◆ WORK INSTRUCTIONS:
For this exercise, copy out each line of the material below that includes "Hpost".

--- MATERIAL FOR THE TASK ---

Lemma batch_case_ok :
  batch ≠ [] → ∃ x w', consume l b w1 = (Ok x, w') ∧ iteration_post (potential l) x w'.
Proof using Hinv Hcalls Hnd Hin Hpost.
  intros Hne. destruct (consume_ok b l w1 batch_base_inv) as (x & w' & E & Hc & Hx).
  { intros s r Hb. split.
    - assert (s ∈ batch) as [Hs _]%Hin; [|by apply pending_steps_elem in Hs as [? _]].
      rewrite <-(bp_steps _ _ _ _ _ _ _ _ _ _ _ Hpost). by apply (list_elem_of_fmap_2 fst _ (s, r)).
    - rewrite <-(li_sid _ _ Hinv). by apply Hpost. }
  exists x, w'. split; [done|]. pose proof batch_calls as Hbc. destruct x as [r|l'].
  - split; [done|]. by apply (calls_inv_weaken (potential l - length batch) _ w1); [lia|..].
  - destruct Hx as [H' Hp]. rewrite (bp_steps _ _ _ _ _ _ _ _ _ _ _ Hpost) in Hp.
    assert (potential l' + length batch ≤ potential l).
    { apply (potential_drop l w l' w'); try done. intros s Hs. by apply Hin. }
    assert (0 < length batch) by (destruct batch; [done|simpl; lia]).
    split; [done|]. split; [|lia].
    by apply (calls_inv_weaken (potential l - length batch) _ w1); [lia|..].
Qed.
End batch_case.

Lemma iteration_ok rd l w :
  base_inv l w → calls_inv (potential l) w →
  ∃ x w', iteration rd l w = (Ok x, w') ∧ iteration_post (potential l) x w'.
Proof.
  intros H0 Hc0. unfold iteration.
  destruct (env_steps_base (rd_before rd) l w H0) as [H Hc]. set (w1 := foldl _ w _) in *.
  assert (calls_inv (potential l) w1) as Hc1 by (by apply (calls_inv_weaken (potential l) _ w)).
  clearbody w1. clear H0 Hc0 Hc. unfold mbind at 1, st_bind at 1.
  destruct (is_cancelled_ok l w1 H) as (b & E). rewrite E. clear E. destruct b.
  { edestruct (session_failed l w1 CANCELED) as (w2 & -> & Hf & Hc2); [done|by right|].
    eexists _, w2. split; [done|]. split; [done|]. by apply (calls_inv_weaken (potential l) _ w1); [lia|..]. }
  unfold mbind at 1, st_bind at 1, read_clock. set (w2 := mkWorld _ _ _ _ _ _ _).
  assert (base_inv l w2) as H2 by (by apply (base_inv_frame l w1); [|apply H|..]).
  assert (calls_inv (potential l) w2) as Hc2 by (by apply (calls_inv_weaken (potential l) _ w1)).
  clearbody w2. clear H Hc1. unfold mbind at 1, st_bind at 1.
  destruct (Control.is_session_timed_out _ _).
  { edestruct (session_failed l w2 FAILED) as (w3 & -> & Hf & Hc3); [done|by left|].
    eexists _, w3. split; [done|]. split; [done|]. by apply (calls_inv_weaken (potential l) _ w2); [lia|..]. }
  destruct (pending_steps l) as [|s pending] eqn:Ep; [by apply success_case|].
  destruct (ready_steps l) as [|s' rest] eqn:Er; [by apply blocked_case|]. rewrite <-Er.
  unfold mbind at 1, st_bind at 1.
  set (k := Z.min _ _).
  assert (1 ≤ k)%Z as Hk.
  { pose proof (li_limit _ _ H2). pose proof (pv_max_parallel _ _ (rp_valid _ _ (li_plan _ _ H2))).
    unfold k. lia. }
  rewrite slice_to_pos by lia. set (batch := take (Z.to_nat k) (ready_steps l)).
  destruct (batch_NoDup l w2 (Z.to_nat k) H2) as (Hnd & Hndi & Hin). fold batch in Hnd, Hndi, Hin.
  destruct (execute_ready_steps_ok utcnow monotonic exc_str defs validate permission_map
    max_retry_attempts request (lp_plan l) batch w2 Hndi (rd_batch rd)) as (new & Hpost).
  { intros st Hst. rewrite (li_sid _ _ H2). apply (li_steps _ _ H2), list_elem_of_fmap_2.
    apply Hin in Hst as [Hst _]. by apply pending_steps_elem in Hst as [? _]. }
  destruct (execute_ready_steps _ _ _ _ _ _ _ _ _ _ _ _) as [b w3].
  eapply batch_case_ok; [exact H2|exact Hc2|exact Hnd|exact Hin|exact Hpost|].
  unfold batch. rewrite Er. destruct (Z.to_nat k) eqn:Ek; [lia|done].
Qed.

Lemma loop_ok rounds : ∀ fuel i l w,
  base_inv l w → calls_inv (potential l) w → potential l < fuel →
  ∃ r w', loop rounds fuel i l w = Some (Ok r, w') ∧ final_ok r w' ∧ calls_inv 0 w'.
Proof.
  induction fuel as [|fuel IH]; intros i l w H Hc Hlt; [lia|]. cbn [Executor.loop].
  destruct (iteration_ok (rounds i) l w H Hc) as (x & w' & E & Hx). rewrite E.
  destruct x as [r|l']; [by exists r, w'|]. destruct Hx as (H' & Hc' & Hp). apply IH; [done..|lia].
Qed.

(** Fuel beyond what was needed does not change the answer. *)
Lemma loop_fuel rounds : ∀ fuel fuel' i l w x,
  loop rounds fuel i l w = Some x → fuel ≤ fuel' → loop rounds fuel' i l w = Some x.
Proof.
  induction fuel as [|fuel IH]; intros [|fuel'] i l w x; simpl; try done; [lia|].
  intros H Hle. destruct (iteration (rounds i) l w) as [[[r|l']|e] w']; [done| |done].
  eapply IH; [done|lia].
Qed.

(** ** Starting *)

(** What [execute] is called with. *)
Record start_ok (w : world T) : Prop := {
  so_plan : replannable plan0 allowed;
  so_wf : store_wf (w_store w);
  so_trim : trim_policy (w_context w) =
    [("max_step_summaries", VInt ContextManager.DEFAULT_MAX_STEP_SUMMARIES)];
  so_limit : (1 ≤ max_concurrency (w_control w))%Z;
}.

---

◆ FINISHED EXERCISE:
Proof using Hinv Hcalls Hnd Hin Hpost.
      rewrite <-(bp_steps _ _ _ _ _ _ _ _ _ _ _ Hpost). by apply (list_elem_of_fmap_2 fst _ (s, r)).
    - rewrite <-(li_sid _ _ Hinv). by apply Hpost. }
  - destruct Hx as [H' Hp]. rewrite (bp_steps _ _ _ _ _ _ _ _ _ _ _ Hpost) in Hp.
    max_retry_attempts request (lp_plan l) batch w2 Hndi (rd_batch rd)) as (new & Hpost).
  eapply batch_case_ok; [exact H2|exact Hc2|exact Hnd|exact Hin|exact Hpost|].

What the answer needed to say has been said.